(** ** Parsing *)

(** What an accepted envelope is made of. *)
Record parsed (out : bytes) (g : gatewayPreparedInvocation) (header : CommonHeader) (data : bytes)
    (channel : ChannelMsg) (signature : SignatureMsg) (action pp rp input : bytes) (id : ChaincodeID)
    (ci : ChaincodeInput) (response : Response) (results : bytes)
    (es : list EndorsementWithIdentity) (record : bytes) (p : Proposal)
    (resps : list (option ProposalResponse)) : Prop := mkParsed {
  pa_nonempty : out ≠ "";
  pa_payload : UnmarshalPayload out = Ok (Some header, data);
  pa_header : unmarshal_ChannelMsg (ChannelHeader header) = Ok channel ∧
    unmarshal_SignatureMsg (SignatureHeader header) = Ok signature ∧
    client_header channel signature = true;
  pa_action : single_action data = Ok (SignatureHeader header, action) ∧
    action_payload action = Ok (pp, rp);
  pa_input : public_input pp = Ok input ∧ prepared_spec input = Ok (id, ci) ∧
    unmarshal_ExtensionID (cm_Extension channel) = Ok (Some id);
  pa_execution : prepared_execution rp = Ok (response, results) ∧
    prepared_native results = Ok (gp_Native g, es, record) ∧
    prepared_binding record = Ok (gp_Binding g);
  pa_proposal : p = mkProposal (marshal_Header header) pp "" ∧
    native_responses response results es = Ok resps ∧
    gp_Endorsement g = mkSdkEndorsement (Some p) resps;
  pa_projection : createGatewayTransaction (Some p) (gb_ChaincodeVersion (gp_Binding g))
    (gp_Endorsement g) = Ok out;
  pa_request : prepared_request channel signature (cid_Name id) (gb_ChaincodeVersion (gp_Binding g))
    (in_Args ci) p = Ok (gp_Request g) }.

Lemma parseGatewayTransaction_ok envelope g :
  parseGatewayTransaction (Some envelope) = Ok g ↔
  ∃ header data channel signature action pp rp input id ci response results es record p resps,
    parsed (Auth.env_Payload envelope) g header data channel signature action pp rp input id ci
      response results es record p resps.
Proof.
  unfold parseGatewayTransaction. split.
  - intros H. apply bind_ok in H as ([] & Hne & H). apply guard_err_ok in Hne. bool_props.
    destruct (UnmarshalPayload _) as [[[header|] data]|] eqn:Hp; try done.
    apply bind_ok in H as (channel & Hc & H). apply bind_ok in H as (signature & Hs & H).
    apply bind_ok in H as ([] & Hcl & H). apply guard_err_ok in Hcl. bool_props.
    apply bind_ok in H as ([ah action] & Hact & H). apply bind_ok in H as ([] & Hah & H).
    apply guard_err_ok in Hah. bool_props. cbn [fst snd] in *. subst ah.
    apply bind_ok in H as ([pp rp] & Hap & H). apply bind_ok in H as (input & Hin & H).
    apply bind_ok in H as ([id ci] & Hspec & H). apply bind_ok in H as ([] & Hext & H).
    apply guard_err_ok in Hext. bool_props. apply bind_ok in H as ([response results] & Hex & H).
    apply bind_ok in H as ([[native es] record] & Hnat & H).
    apply bind_ok in H as (b & Hb & H). apply bind_ok in H as (resps & Hresps & H).
    apply bind_ok in H as (expected & Hexp & H). apply bind_ok in H as ([] & Heq & H).
    apply guard_err_ok in Heq. bool_props. subst expected.
    apply bind_ok in H as (req & Hreq & [= <-]).
    eexists header, data, channel, signature, action, pp, rp, input, id, ci, response, results, es,
      record, _, resps. by split.
  - intros (header & data & channel & signature & action & pp & rp & input & id & ci & response & results &
      es & record & p & resps & [Hne Hp (Hc & Hs & Hcl) (Hact & Hap) (Hin & Hspec & Hext)
      (Hex & Hnat & Hb) (-> & Hresps & Hend) Hexp Hreq]).
    rewrite bool_decide_eq_false_2 by done. cbn [guard_err mbind result_mbind]. rewrite Hp.
    run_ok. rewrite Hcl. cbn [negb guard_err mbind result_mbind]. run_ok.
    rewrite bool_decide_eq_true_2 by done. cbn [negb guard_err mbind result_mbind snd]. run_ok.
    rewrite bool_decide_eq_true_2 by done. cbn [negb guard_err mbind result_mbind]. run_ok.
    rewrite Hend in Hexp. run_ok. rewrite bool_decide_eq_true_2 by done.
    cbn [negb guard_err mbind result_mbind]. run_ok. rewrite <- Hend. by destruct g.
Qed.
● ● ● ●
* EXERCISE OBJECTIVE
Please transcribe only the portion of the material that starts at the line containing "done. cbn [negb guard_err mbind result_mbind]. run_ok." and runs through its last line, inclusive, exactly as given.

* TASK SOLUTION
    rewrite bool_decide_eq_true_2 by done. cbn [negb guard_err mbind result_mbind]. run_ok.
    rewrite Hend in Hexp. run_ok. rewrite bool_decide_eq_true_2 by done.
    cbn [negb guard_err mbind result_mbind]. run_ok. rewrite <- Hend. by destruct g.
Qed.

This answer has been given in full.